Backyard Bounty all-Tasmanian Vegie box: 3rd June

Walnuts will grow in a reasonably wide range of climates, but like avocados the cooler climate of Tasmania results in a slower-growing, and thus better-tasting, end-result. The best-tasting Tasmanian walnuts – i.e. the best of the best – are the Chandler and Franquette varieties grown by Coaldale walnuts, and this year’s crop are finally ready to share with you!

I like to visit all our growers to get a better idea of what they do and how they do it, and this week I headed out to Coaldale walnuts, which is a short drive out of Richmond, to pick up a heap of delicious walnuts and have a tour of the farm. We’ve been buying nuts from Phil and Jane for quite a few years, but the first plantings on the site go back 25 years – although actual nut harvests don’t go back quite that far as it takes walnuts five or so years to become established and “fruit”. Phil & Jane’s daughter Sophie (and her husband Brad) have now bought the farm, but her parents continue to be actively involved in running it, and have a lot of hard-won wisdom to share!
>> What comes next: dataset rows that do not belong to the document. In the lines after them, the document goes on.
Lemma op_facts_trans a s s1 s2 :
  op_facts a s s1 → op_facts None s1 s2 → op_facts a s s2.
Proof.
  intros (Hmc1 & Hjc1 & Hq1 & (new1 & He1 & Hn1) & Hc1)
         (Hmc2 & Hjc2 & Hq2 & (new2 & He2 & Hn2) & Hc2).
  split; [congruence|]. split; [lia|]. split; [|split].
  - intros job Hj. destruct (Hq2 job Hj) as [Hj1|?]; [|done]. by apply Hq1.
  - exists (new1 ++ new2). split; [by rewrite He2, He1, (assoc (++))|].
    intros jid d [H|H]%elem_of_app; [by eapply Hn1|].
    destruct (Hn2 jid d H) as [(job & Hj & Hid)|?]; [|done].
    destruct (Hq1 job Hj) as [?|Ha]; [left; by exists job|].
    right. by rewrite <- Hid.
  - intros H. by apply Hc2, Hc1.
Qed.

Lemma launch_events_start jid d (l : list Job) :
  JobStart jid d ∈ flat_map (launch_events jobProcessor) l →
  ∃ job, job ∈ l ∧ id job = jid.
Proof.
  intros H. apply list_elem_of_In, in_flat_map in H as (job & Hj & H).
  exists job. split; [by apply list_elem_of_In|].
  apply list_elem_of_In in H. unfold launch_events in H.
  apply elem_of_cons in H as [[= -> _]|H]; [done|].
  destruct (jobProcessor (data job)); try by apply elem_of_nil in H.
  by apply list_elem_of_singleton in H.
Qed.

Lemma op_facts_processAvailableJobs i s :
  op_facts None s (processAvailableJobs jobProcessor i s).
Proof.
  rewrite processAvailableJobs_dispatch.
  destruct (dispatch_spec i (Z.to_nat (jobsToProcess s)) s)
    as (Hmc & _ & _ & Hjc & _ & _ & Hq & He & _ & Hsz).
  split; [done|]. split; [lia|]. split; [|split].
  - intros job Hj. left. rewrite Hq in Hj.
    eapply elem_of_sublist; [done|apply sublist_drop].
  - eexists. split; [done|]. intros jid d H.
    apply launch_events_start in H as (job & Hj & Hid). left.
    exists job. split; [|done].
    eapply elem_of_sublist; [done|apply sublist_take].
  - intros Hcap. rewrite Hmc. unfold jobsToProcess in *. lia.
Qed.

Lemma op_facts_startProcessing s :
  op_facts None s (startProcessing jobProcessor s).
Proof.
  unfold startProcessing.
  destruct (processingInterval s); [by apply op_facts_frame|].
  eapply op_facts_trans; [|apply op_facts_processAvailableJobs].
  by apply op_facts_frame.
Qed.

Lemma op_facts_addJob d s :
  op_facts (Some (jobId (S (jobCounter s)))) s (addJob jobProcessor d s).2.
Proof.
  unfold addJob. simpl.
  match goal with |- op_facts _ _ (match _ with None => startProcessing _ ?s1 | _ => _ end) =>
    assert (H1 : op_facts (Some (jobId (S (jobCounter s)))) s s1) end.
  { split; [done|]. simpl. split; [lia|]. split; [|split; [|done]].
    - intros job [Hj| ->%list_elem_of_singleton]%elem_of_app; [by left|by right].
    - exists []. split; [by rewrite (right_id [] (++))|].
      intros jid d' H. by apply elem_of_nil in H. }
  destruct (processingInterval s); [done|].
  eapply op_facts_trans; [done|apply op_facts_startProcessing].
Qed.

Lemma op_facts_shrink s s' :
  maxConcurrent s' = maxConcurrent s → jobCounter s' = jobCounter s →
  queue s' `sublist_of` queue s →
  emitted s' = emitted s → running s' = running s →
  op_facts None s s'.
Proof.
  intros Hmc Hjc Hq He Hr. unfold op_facts. rewrite Hmc, Hjc, He, Hr.
  split; [done|]. split; [done|].
  split; [intros job Hj; left; by eapply elem_of_sublist|].
  split; [|done].
  exists []. split; [by rewrite (right_id [] (++))|].
  intros jid d H. by apply elem_of_nil in H.
Qed.

Lemma op_facts_step l s s' :
  step jobProcessor l s = Some s' →
  op_facts (match l with
            | CallAddJob _ => Some (jobId (S (jobCounter s)))
            | _ => None
            end) s s'.
Proof.
  intros Hstep. destruct l as [d|jid| |ev l|ev l|tid|i|r|r out];
    simpl in Hstep.
  - injection Hstep as <-. apply op_facts_addJob.
  - injection Hstep as <-. unfold abortJob.
    destruct (list_find _ (queue s)) as [[k job]|]; simpl.
    + apply op_facts_shrink; try done. apply sublist_delete.
    + case_decide; by apply op_facts_frame.
  - injection Hstep as <-.
    destruct (dispose_fields s)
      as (Hmc & _ & Hq & Hr & _ & Hjc & _ & _ & _ & _ & _ & He & _).
    apply op_facts_shrink; try done. rewrite Hq. apply sublist_nil_l.
  - injection Hstep as <-. by apply op_facts_frame.
  - injection Hstep as <-. unfold removeEventListener.
    destruct (list_find _ _) as [[k x]|]; by apply op_facts_frame.
  - destruct (fire_timer tid (rt s)) as [r|]; [|done].
    injection Hstep as <-. by apply op_facts_frame.
  - destruct (loops s !! i) as [[|p|]|]; try done.
    + case_decide; [|done]. injection Hstep as <-. unfold processLoop_after_batch.
      assert (Hgo : ∀ s0, op_facts None s0 (processLoop_sleep i s0)).
      { intros s0. unfold processLoop_sleep. destruct (sleep _ None (rt s0)).
        by apply op_facts_frame. }
      case_decide as Hempty; [|apply Hgo].
      assert (Hem : op_facts None s (emitEvent QueueEmpty s)).
      { split; [done|]. split; [done|]. split; [by left|]. split; [|done].
        eexists. split; [done|]. by intros jid d' [=]%list_elem_of_singleton. }
      case_decide.
      * eapply op_facts_trans; [exact Hem|]. by apply op_facts_frame.
      * eapply op_facts_trans; [exact Hem|]. apply Hgo.
    + destruct (sleep_state p (rt s)); try done; injection Hstep as <-.
      * unfold processLoop_after_sleep.
        eapply op_facts_trans; [apply (op_facts_processAvailableJobs i)|].
        by apply op_facts_frame.
      * split; [done|]. split; [done|]. split; [by left|]. split; [|done].
        eexists. split; [done|]. by intros jid d' [=]%list_elem_of_singleton.
  - destruct (find_task r s) as [[k t]|] eqn:Hfind; [|done].
    destruct (proc_outcome t s) as [out|]; [|done].
    injection Hstep as <-.
    destruct (finish_fields (task_job t) out (set_tasks (delete k (tasks s)) s))
      as (Hmc & _ & Hq & Hr & _ & Hjc & _).
    split; [done|]. rewrite Hq, Hr, Hmc, Hjc, finish_emitted. simpl.
    split; [done|]. split; [by left|]. split.
    + eexists. split; [done|].
      intros jid d' H%list_elem_of_singleton. by destruct out.
    + intros Hcap.
      assert (size (running s ∖ {[id (task_job t)]}) ≤ size (running s))
        by (apply subseteq_size; set_solver).
      lia.
  - destruct (find_task r s) as [[k t]|] eqn:Hfind; [|done].
    destruct (task_proc t); try done.
    injection Hstep as <-. by apply op_facts_frame.
Qed.
Lemma chain_at_length func steps g k :
  length (samples (chain_at func steps g k)) = Z.to_nat steps.
Proof.
  induction k as [|k IH].
  - rewrite chain_at_0. simpl. apply length_replicate.
  - rewrite chain_at_S, body_length. exact IH.
Qed.

(** Once iteration [j] is over, [samples[j]] is final. *)
Lemma chain_at_settled func steps g j k :
  j < k ->
  samples (chain_at func steps g k) !! j =
  samples (chain_at func steps g (S j)) !! j.
Proof.
  induction k as [|k IH]; intros Hjk; [lia|].
  destruct (decide (j = k)) as [->|Hne]; [reflexivity|].
  rewrite chain_at_S, body_elsewhere by lia.
  apply IH. lia.
Qed.

(** A run with a non-negative [steps] returns the array the loop leaves. *)
Lemma metropolis_returns func steps g :
  (0 <= steps)%Z ->
  metropolis func steps g =
    (inr (samples (chain_at func steps g (Z.to_nat steps))),
     gen (chain_at func steps g (Z.to_nat steps))).
Proof.
  intros Hsteps. unfold metropolis, np_zeros.
  destruct (Z.ltb_spec steps 0) as [Hneg|_]; [lia|]. reflexivity.
Qed.

(** The entry a run returns at index [i] is the one iteration [i] wrote. *)
Lemma metropolis_entry func steps g i :
  (Z.of_nat i < steps)%Z ->
  exists out g',
    metropolis func steps g = (inr out, g') /\
    out !! i = samples (body func (chain_at func steps g i) i) !! i.
Proof.
  intros Hi. eexists _, _. split.
  - apply metropolis_returns. lia.
  - rewrite chain_at_settled by lia. rewrite chain_at_S. reflexivity.
Qed.

Lemma lookup_written func steps g i (x : float) :
  (Z.of_nat i < steps)%Z ->
  <[i := x]> (samples (chain_at func steps g i)) !! i = Some x.
Proof.
  intros Hi. apply list_lookup_insert_eq.
  rewrite chain_at_length. lia.
Qed.

(** At the head of iteration [i] the entries from [i] on are still the
    zeros of the allocation. *)
Lemma unwritten_zero func steps g i j :
  i <= j -> (Z.of_nat j < steps)%Z ->
  samples (chain_at func steps g i) !! j = Some 0%float.
Proof.
  induction i as [|i IH]; intros Hij Hj.
  - rewrite chain_at_0. simpl. apply lookup_replicate_2. lia.
  - rewrite chain_at_S, body_elsewhere by lia. apply IH; lia.
Qed.

End Loop.

(** ** Acceptance, rejection and the shape of the result *)

Section Iterations.
Context {G : Type} `{RandomSource G}.
Implicit Types (func : distribution) (g : G).

(** C1.  In an iteration [i] of a run whose acceptance ratio
    [candidate_density / current_density] is greater than or equal to the
    uniform draw, the entry of the returned sequence at [i] is the
    candidate position (the current position plus the normal offset of
    that iteration), and the candidate position and density are the
    current position and density of the following iteration. *)
Theorem accepted_candidate_is_recorded func steps g i :
  (Z.of_nat i < steps)%Z ->
  (uniform_draw (chain_at func steps g i)
     <=? acceptance_ratio func (chain_at func steps g i))%float = true ->
  exists out g',
    metropolis func steps g = (inr out, g') /\
    out !! i = Some (candidate_position (chain_at func steps g i)) /\
    candidate_position (chain_at func steps g i) =
      (old_x (chain_at func steps g i)
       + (normal 0 0.5 (gen (chain_at func steps g i))).1)%float /\
    old_x (chain_at func steps g (S i)) =
      candidate_position (chain_at func steps g i) /\
    old_prob (chain_at func steps g (S i)) =
      candidate_density func (chain_at func steps g i).
Proof.
  intros Hi Hacc.
  destruct (metropolis_entry func steps g i Hi) as (out & g' & Hrun & Hout).
  exists out, g'. rewrite chain_at_S, (body_accept _ _ _ Hacc).
  rewrite Hout, (body_accept _ _ _ Hacc). simpl.
  repeat split; try reflexivity; [exact Hrun|].
  apply lookup_written, Hi.
Qed.
(** * CustomPMM: the quoting core of custom_pmm_no_config.py

    A shallow embedding of the [CustomPMM] script strategy and the
    properties of its per-tick decision.

    Numeric model.  The strategy mixes numpy/Python binary64 floats with
    [decimal.Decimal] values.  The embedding of the whole tick computes
    exactly:
    - a [Decimal] is a real number (finite Decimals only);
    - a float is an [npfloat]: a real number or one of the special values
      NaN, -inf, +inf, with the IEEE rules for the special values and
      exact real arithmetic on finite ones (no rounding, no overflow, one
      zero).
    Python rounds every float operation to binary64 and every Decimal
    operation to 28 significant digits.  Where a property depends on
    that, the arithmetic lines are embedded again: with a rounding
    function applied after every operation ([scale_rounded],
    [skewed_amounts_rounded], [create_proposal_rounded]), on binary64
    itself ([Binary64]) and on 28-digit decimals ([Decimal28]).

    Calls to the connector, the logger and the order API are recorded, in
    call order, in a trace of [call]s; the strategy's own fields are the
    record [strategy]. *)

From Stdlib Require Import ZArith Floats.
From Stdlib Require Import String Ascii.
From Stdlib Require Import Reals Lra Lia List Bool PeanoNat.
Import ListNotations.
Open Scope R_scope.

(** ** Floats *)

Inductive npfloat : Type :=
| NaN
| NegInf
| PosInf
| Fin (r : R).

Definition Rltb (a b : R) : bool := if Rlt_dec a b then true else false.
Definition Rleb (a b : R) : bool := if Rle_dec a b then true else false.
Definition Reqb (a b : R) : bool := if Req_dec_T a b then true else false.

Definition fneg (a : npfloat) : npfloat :=
  match a with
  | NaN => NaN
  | NegInf => PosInf
  | PosInf => NegInf
  | Fin r => Fin (- r)
  end.
(** * ws2812.c: pattern engine for a WS2812 LED string on the RP2040

    A shallow embedding of [src/ws2812.c]: the pixel encoder, the LED array
    helpers, the button handler with its poll-and-clear flag, and the four
    pattern routines (fade, step-cycle, walk, chase), followed by the
    properties of the specification that concern them. *)

From Stdlib Require Import ZArith List Bool Arith Lia ZifyNat.
Import ListNotations.

Local Open Scope Z_scope.

(** ** Machine integers

    The target is a 32-bit ARM core: [int] and [size_t] are 32 bits wide.
    Every C integer is a [Z] and each conversion is written where the C
    code performs it. *)

Definition u8 (z : Z) : Z := z mod 2 ^ 8.
Definition u16 (z : Z) : Z := z mod 2 ^ 16.
Definition u32 (z : Z) : Z := z mod 2 ^ 32.

(** [int]: two's complement wrap-around on 32 bits. *)
Definition s32 (z : Z) : Z := (z + 2 ^ 31) mod 2 ^ 32 - 2 ^ 31.

Definition INT_MAX : Z := 2 ^ 31 - 1.

(** Conversion of an [int] to [size_t], as in [idx == clr_pos]. *)
Definition size_t_of_int (z : Z) : Z := u32 z.

(** C truth value of an integer expression. *)
Definition nonzero (z : Z) : bool := negb (z =? 0).

(** ** Constants of the program *)

Definition NUM_PIXELS : nat := 100.
Definition MODE_PIN : Z := 16.
Definition MODE_MAX : Z := 6.
Definition led_pattern_max : Z := MODE_MAX.

(** ** The machine

    The three globals of the program, the memory seen from the start of the
    LED array (word offsets; offset [0] is [array[0]]), and three logs: the
    offsets stored to, the words pushed to the PIO and the time slept. *)

Record machine : Type := Machine {
  led_pressed : bool;
  button_interrupt : bool;
  led_pattern : Z;
  cell : nat -> Z;
  written : list nat;
  fifo : list Z;
  slept : Z
}.

(** [array[i] = v]: the store goes to offset [i] whatever the length of the
    buffer is, and is logged. *)
Definition poke (i : nat) (v : Z) (m : machine) : machine :=
  Machine (led_pressed m) (button_interrupt m) (led_pattern m)
          (fun j => if Nat.eqb j i then v else cell m j)
          (i :: written m) (fifo m) (slept m).

(** [pio_sm_put_blocking(pio, sm, w)]. *)
Definition pio_sm_put_blocking (w : Z) (m : machine) : machine :=
  Machine (led_pressed m) (button_interrupt m) (led_pattern m)
          (cell m) (written m) (w :: fifo m) (slept m).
Whilst in principle it sounds simple just gathering nuts that fall from trees, growing walnuts commercially is a fairly involved process. Sheep from a neighbour’s property keep the grass short around the trees, which is important to avoid the fallen nuts getting too damp, and also to facilitate the operation of the nut harvester, which using a roller with slightly flexible fingers methodically picks up all the nuts from the ground without cracking the shells. The nuts are washed, then dried in large drying vats before being sorted for size and quality – the larger nuts are sold in-shell, but the smaller nuts are generally cracked and the kernels vacuum packed, although as the shelf-life of cracked nuts is shorter they are kept in shell and cracked to order. Anything that is already cracked and unsuitable for storage is sold as bird feed, and the cracked shells from the shelled nuts are used as mulch on the grove. To make sure absolutely nothing goes to waste, they also hold an open-day after harvest every year where locals can come to “glean” any nuts that have been missed by the harvest process.

If that’s not enough, the family also do an in-house brand of pickled walnuts, which are sold across Australia and beyond – this is an additional process whereby immature “green” nuts are brined, dried and soaked in a special secret recipe…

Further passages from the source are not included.